__TO DO__:
Retype all of the data shown below, keeping every character the same.

__AVAILABLE RECORDS__:
(** * Continuous multi-agent scenarios: drone team capture and predator-prey

    A shallow embedding of the two scenario models of the repository,
    [posggym/envs/continuous/drone_team_capture.py] and
    [posggym/envs/continuous/predator_prey.py], together with the
    properties their specification states about them.

    Floating-point values are modelled as real numbers ([R]); the one
    place where the IEEE behaviour itself is the subject (division by a
    zero distance) is modelled a second time over binary64 floats in
    [DTCFloat].  Python exceptions are values of [Py.Result].  The
    mutable attributes of a model object ([self.world], [self._rng]) are
    threaded explicitly through every method that touches them. *)

From Stdlib Require Import Reals Lra Lia String DecimalString.
From Stdlib Require Floats.
From stdpp Require Import base decidable option list.

(** ** Python and NumPy primitives used by the two models *)

Module Py.

(** The exceptions the modelled code can raise. *)
Inductive PyError : Type :=
| IndexError
| KeyError
| ValueError
| AssertionError
| ZeroDivisionError
| Exception.

(** A computation that either returns or raises. *)
Inductive Result (A : Type) : Type :=
| Ok (a : A)
| Raise (e : PyError).

Arguments Ok {A} a.
Arguments Raise {A} e.

#[global] Instance Result_ret : MRet Result := fun _ a => Ok a.

#[global] Instance Result_bind : MBind Result :=
  fun _ _ f r => match r with Ok a => f a | Raise e => Raise e end.

#[global] Instance Result_fmap : FMap Result :=
  fun _ _ f r => match r with Ok a => Ok (f a) | Raise e => Raise e end.

(** Methods that read or update attributes of [self]: the attribute
    record is passed in and handed back. *)
Definition Method (S A : Type) : Type := S -> Result (A * S).

Definition ret {S A} (a : A) : Method S A := fun s => Ok (a, s).

Definition bind {S A B} (c : Method S A) (f : A -> Method S B) : Method S B :=
  fun s => match c s with Ok (a, s') => f a s' | Raise e => Raise e end.

Notation "x <- c ; k" := (bind c (fun x : _ => k))
  (at level 20, c at level 100, k at level 200, only parsing).
Notation "' x <- c ; k" := (bind c (fun x : _ => k))
  (at level 20, x pattern, c at level 100, k at level 200, only parsing).

(** A pure, possibly raising step inside a method. *)
Definition lift {S A} (r : Result A) : Method S A :=
  fun s => match r with Ok a => Ok (a, s) | Raise e => Raise e end.

Definition get_self {S} : Method S S := fun s => Ok (s, s).

Definition put_self {S} (s : S) : Method S unit := fun _ => Ok (tt, s).

(** [assert b] *)
Definition py_assert (b : bool) : Result unit :=
  if b then Ok tt else Raise AssertionError.

(** [l[i]] for [0 <= i]: an index past the end raises [IndexError]. *)
Definition getitem {A} (l : list A) (i : nat) : Result A :=
  match l !! i with
  | Some a => Ok a
  | None => Raise IndexError
  end.

(** [d[str(i)]] for a dictionary keyed by agent ids, held as the list of
    its values: a missing key raises [KeyError]. *)
Definition getkey {A} (d : list A) (i : nat) : Result A :=
  match d !! i with
  | Some a => Ok a
  | None => Raise KeyError
  end.

(** [l[i] = v]: an index past the end raises [IndexError]. *)
Definition setitem {A} (l : list A) (i : nat) (v : A) : Result (list A) :=
  if decide (i < length l) then Ok (<[i:=v]> l) else Raise IndexError.

(** [range(n)] *)
Definition range (n : nat) : list nat := seq 0 n.

(** [str(i)] for a non-negative integer. *)
Definition str (i : nat) : string := NilEmpty.string_of_uint (Nat.to_uint i).

(** Comparisons on float values, read over the reals. *)
Definition Rltb (a b : R) : bool := if Rlt_dec a b then true else false.
Definition Rleb (a b : R) : bool := if Rle_dec a b then true else false.
Definition Reqb (a b : R) : bool := if Req_dec_T a b then true else false.

(** [min(l)]: the first smallest element; [ValueError] on an empty
    sequence. *)
Definition py_min (l : list R) : Result R :=
  match l with
  | [] => Raise ValueError
  | x :: l' => Ok (fold_left (fun m y => if Rltb y m then y else m) l' x)
  end.

(** [l.index(v)] counted from position [i]. *)
Fixpoint index_from (v : R) (l : list R) (i : nat) : Result nat :=
  match l with
  | [] => Raise ValueError
  | x :: l' => if Reqb x v then Ok i else index_from v l' (S i)
  end.

(** [l.index(v)]: the first position holding [v]. *)
Definition list_index (l : list R) (v : R) : Result nat := index_from v l 0.

(** [np.where(cond)[0]] for an elementwise condition, counted from
    position [i]. *)
Fixpoint where_from (cond : R -> bool) (l : list R) (i : nat) : list nat :=
  match l with
  | [] => []
  | x :: l' =>
      if cond x then i :: where_from cond l' (S i) else where_from cond l' (S i)
  end.

(** [np.where(l == v)[0]] *)
Definition np_where_eq (l : list R) (v : R) : list nat :=
  where_from (fun x => Reqb x v) l 0.

(** [np.where(l <= c)[0]] *)
Definition np_where_le (l : list R) (c : R) : list nat :=
  where_from (fun x => Rleb x c) l 0.

(** [np.where(l <= c, 1, 0).sum()] *)
Definition np_count_le (l : list R) (c : R) : nat :=
  length (filter (fun d => Rleb d c = true) l).

(** [np.linalg.norm([dx, dy])] *)
Definition np_linalg_norm (dx dy : R) : R := sqrt (dx * dx + dy * dy).

(** [Vec2d(v).rotated(a)] *)
Definition Vec2d_rotated (v : R * R) (a : R) : R * R :=
  (v.1 * cos a - v.2 * sin a, v.1 * sin a + v.2 * cos a)%R.

(** [enumerate(l)] *)
Definition enumerate {A} (l : list A) : list (nat * A) :=
  zip (seq 0 (length l)) l.

(** [math.atan2(y, x)] *)
Definition atan2 (y x : R) : R :=
  if Rltb 0 x then atan (y / x)
  else if Rltb x 0 then
    (if Rleb 0 y then atan (y / x) + PI else atan (y / x) - PI)
  else if Rltb 0 y then PI / 2
  else if Rltb y 0 then - (PI / 2)
  else 0.

(** Sort keys: a float or [float("inf")]. *)
Inductive Key : Type :=
| Fin (r : R)
| Inf.

Definition key_ltb (a b : Key) : bool :=
  match a, b with
  | Fin x, Fin y => Rltb x y
  | Fin _, Inf => true
  | Inf, _ => false
  end.

(** Insertion of [x] in front of the first element whose key is not
    smaller: [x] stays ahead of the elements it ties with. *)
Fixpoint insert_by {A} (key : A -> Key) (x : A) (l : list A) : list A :=
  match l with
  | [] => [x]
  | y :: l' =>
      if key_ltb (key y) (key x) then y :: insert_by key x l' else x :: y :: l'
  end.

(** [sorted(l, key=key)]: stable. *)
Definition sorted {A} (key : A -> Key) (l : list A) : list A :=
  foldr (insert_by key) [] l.

(** [for x in xs: acc = body(acc, x)] with a raising body. *)
Fixpoint for_each {S A} (xs : list A) (body : S -> A -> Result S) (acc : S)
  : Result S :=
  match xs with
  | [] => Ok acc
  | x :: xs' => acc' ← body acc x; for_each xs' body acc'
  end.

(** The same loop inside a method. *)
Fixpoint for_each_m {S A B} (xs : list A) (body : B -> A -> Method S B)
    (acc : B) : Method S B :=
  match xs with
  | [] => ret acc
  | x :: xs' => acc' <- body acc x; for_each_m xs' body acc'
  end.

End Py.

(** ** The simulation engine the scenarios are written against

    The engine modules ([posggym.envs.continuous.core], [core2],
    [posggym.model], [posggym.utils.seeding]) are not among the sources.
    The scenario code is embedded against their interface; what the
    specification promises about them is stated as laws of that
    interface. *)

Module Core.
Import Py.

(** The kinematic record of a body, a row [x, y, angle, vx, vy, vangle]
    of a state array (indices 0 to 5). *)
Record PMBodyState : Type := mkBody {
  st_x : R;
  st_y : R;
  st_angle : R;
  st_vx : R;
  st_vy : R;
  st_vangle : R
}.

__WRITTEN ANSWER__:
(** * Continuous multi-agent scenarios: drone team capture and predator-prey

    A shallow embedding of the two scenario models of the repository,
    [posggym/envs/continuous/drone_team_capture.py] and
    [posggym/envs/continuous/predator_prey.py], together with the
    properties their specification states about them.

    Floating-point values are modelled as real numbers ([R]); the one
    place where the IEEE behaviour itself is the subject (division by a
    zero distance) is modelled a second time over binary64 floats in
    [DTCFloat].  Python exceptions are values of [Py.Result].  The
    mutable attributes of a model object ([self.world], [self._rng]) are
    threaded explicitly through every method that touches them. *)

From Stdlib Require Import Reals Lra Lia String DecimalString.
From Stdlib Require Floats.
From stdpp Require Import base decidable option list.

(** ** Python and NumPy primitives used by the two models *)

Module Py.

(** The exceptions the modelled code can raise. *)
Inductive PyError : Type :=
| IndexError
| KeyError
| ValueError
| AssertionError
| ZeroDivisionError
| Exception.

(** A computation that either returns or raises. *)
Inductive Result (A : Type) : Type :=
| Ok (a : A)
| Raise (e : PyError).

Arguments Ok {A} a.
Arguments Raise {A} e.

#[global] Instance Result_ret : MRet Result := fun _ a => Ok a.

#[global] Instance Result_bind : MBind Result :=
  fun _ _ f r => match r with Ok a => f a | Raise e => Raise e end.

#[global] Instance Result_fmap : FMap Result :=
  fun _ _ f r => match r with Ok a => Ok (f a) | Raise e => Raise e end.

(** Methods that read or update attributes of [self]: the attribute
    record is passed in and handed back. *)
Definition Method (S A : Type) : Type := S -> Result (A * S).

Definition ret {S A} (a : A) : Method S A := fun s => Ok (a, s).

Definition bind {S A B} (c : Method S A) (f : A -> Method S B) : Method S B :=
  fun s => match c s with Ok (a, s') => f a s' | Raise e => Raise e end.

Notation "x <- c ; k" := (bind c (fun x : _ => k))
  (at level 20, c at level 100, k at level 200, only parsing).
Notation "' x <- c ; k" := (bind c (fun x : _ => k))
  (at level 20, x pattern, c at level 100, k at level 200, only parsing).

(** A pure, possibly raising step inside a method. *)
Definition lift {S A} (r : Result A) : Method S A :=
  fun s => match r with Ok a => Ok (a, s) | Raise e => Raise e end.

Definition get_self {S} : Method S S := fun s => Ok (s, s).

Definition put_self {S} (s : S) : Method S unit := fun _ => Ok (tt, s).

(** [assert b] *)
Definition py_assert (b : bool) : Result unit :=
  if b then Ok tt else Raise AssertionError.

(** [l[i]] for [0 <= i]: an index past the end raises [IndexError]. *)
Definition getitem {A} (l : list A) (i : nat) : Result A :=
  match l !! i with
  | Some a => Ok a
  | None => Raise IndexError
  end.

(** [d[str(i)]] for a dictionary keyed by agent ids, held as the list of
    its values: a missing key raises [KeyError]. *)
Definition getkey {A} (d : list A) (i : nat) : Result A :=
  match d !! i with
  | Some a => Ok a
  | None => Raise KeyError
  end.

(** [l[i] = v]: an index past the end raises [IndexError]. *)
Definition setitem {A} (l : list A) (i : nat) (v : A) : Result (list A) :=
  if decide (i < length l) then Ok (<[i:=v]> l) else Raise IndexError.

(** [range(n)] *)
Definition range (n : nat) : list nat := seq 0 n.

(** [str(i)] for a non-negative integer. *)
Definition str (i : nat) : string := NilEmpty.string_of_uint (Nat.to_uint i).

(** Comparisons on float values, read over the reals. *)
Definition Rltb (a b : R) : bool := if Rlt_dec a b then true else false.
Definition Rleb (a b : R) : bool := if Rle_dec a b then true else false.
Definition Reqb (a b : R) : bool := if Req_dec_T a b then true else false.

(** [min(l)]: the first smallest element; [ValueError] on an empty
    sequence. *)
Definition py_min (l : list R) : Result R :=
  match l with
  | [] => Raise ValueError
  | x :: l' => Ok (fold_left (fun m y => if Rltb y m then y else m) l' x)
  end.

(** [l.index(v)] counted from position [i]. *)
Fixpoint index_from (v : R) (l : list R) (i : nat) : Result nat :=
  match l with
  | [] => Raise ValueError
  | x :: l' => if Reqb x v then Ok i else index_from v l' (S i)
  end.

(** [l.index(v)]: the first position holding [v]. *)
Definition list_index (l : list R) (v : R) : Result nat := index_from v l 0.

(** [np.where(cond)[0]] for an elementwise condition, counted from
    position [i]. *)
Fixpoint where_from (cond : R -> bool) (l : list R) (i : nat) : list nat :=
  match l with
  | [] => []
  | x :: l' =>
      if cond x then i :: where_from cond l' (S i) else where_from cond l' (S i)
  end.

(** [np.where(l == v)[0]] *)
Definition np_where_eq (l : list R) (v : R) : list nat :=
  where_from (fun x => Reqb x v) l 0.

(** [np.where(l <= c)[0]] *)
Definition np_where_le (l : list R) (c : R) : list nat :=
  where_from (fun x => Rleb x c) l 0.

(** [np.where(l <= c, 1, 0).sum()] *)
Definition np_count_le (l : list R) (c : R) : nat :=
  length (filter (fun d => Rleb d c = true) l).

(** [np.linalg.norm([dx, dy])] *)
Definition np_linalg_norm (dx dy : R) : R := sqrt (dx * dx + dy * dy).

(** [Vec2d(v).rotated(a)] *)
Definition Vec2d_rotated (v : R * R) (a : R) : R * R :=
  (v.1 * cos a - v.2 * sin a, v.1 * sin a + v.2 * cos a)%R.

(** [enumerate(l)] *)
Definition enumerate {A} (l : list A) : list (nat * A) :=
  zip (seq 0 (length l)) l.

(** [math.atan2(y, x)] *)
Definition atan2 (y x : R) : R :=
  if Rltb 0 x then atan (y / x)
  else if Rltb x 0 then
    (if Rleb 0 y then atan (y / x) + PI else atan (y / x) - PI)
  else if Rltb 0 y then PI / 2
  else if Rltb y 0 then - (PI / 2)
  else 0.

(** Sort keys: a float or [float("inf")]. *)
Inductive Key : Type :=
| Fin (r : R)
| Inf.

Definition key_ltb (a b : Key) : bool :=
  match a, b with
  | Fin x, Fin y => Rltb x y
  | Fin _, Inf => true
  | Inf, _ => false
  end.

(** Insertion of [x] in front of the first element whose key is not
    smaller: [x] stays ahead of the elements it ties with. *)
Fixpoint insert_by {A} (key : A -> Key) (x : A) (l : list A) : list A :=
  match l with
  | [] => [x]
  | y :: l' =>
      if key_ltb (key y) (key x) then y :: insert_by key x l' else x :: y :: l'
  end.

(** [sorted(l, key=key)]: stable. *)
Definition sorted {A} (key : A -> Key) (l : list A) : list A :=
  foldr (insert_by key) [] l.

(** [for x in xs: acc = body(acc, x)] with a raising body. *)
Fixpoint for_each {S A} (xs : list A) (body : S -> A -> Result S) (acc : S)
  : Result S :=
  match xs with
  | [] => Ok acc
  | x :: xs' => acc' ← body acc x; for_each xs' body acc'
  end.

(** The same loop inside a method. *)
Fixpoint for_each_m {S A B} (xs : list A) (body : B -> A -> Method S B)
    (acc : B) : Method S B :=
  match xs with
  | [] => ret acc
  | x :: xs' => acc' <- body acc x; for_each_m xs' body acc'
  end.

End Py.

(** ** The simulation engine the scenarios are written against

    The engine modules ([posggym.envs.continuous.core], [core2],
    [posggym.model], [posggym.utils.seeding]) are not among the sources.
    The scenario code is embedded against their interface; what the
    specification promises about them is stated as laws of that
    interface. *)

Module Core.
Import Py.

(** The kinematic record of a body, a row [x, y, angle, vx, vy, vangle]
    of a state array (indices 0 to 5). *)
Record PMBodyState : Type := mkBody {
  st_x : R;
  st_y : R;
  st_angle : R;
  st_vx : R;
  st_vy : R;
  st_vangle : R
}.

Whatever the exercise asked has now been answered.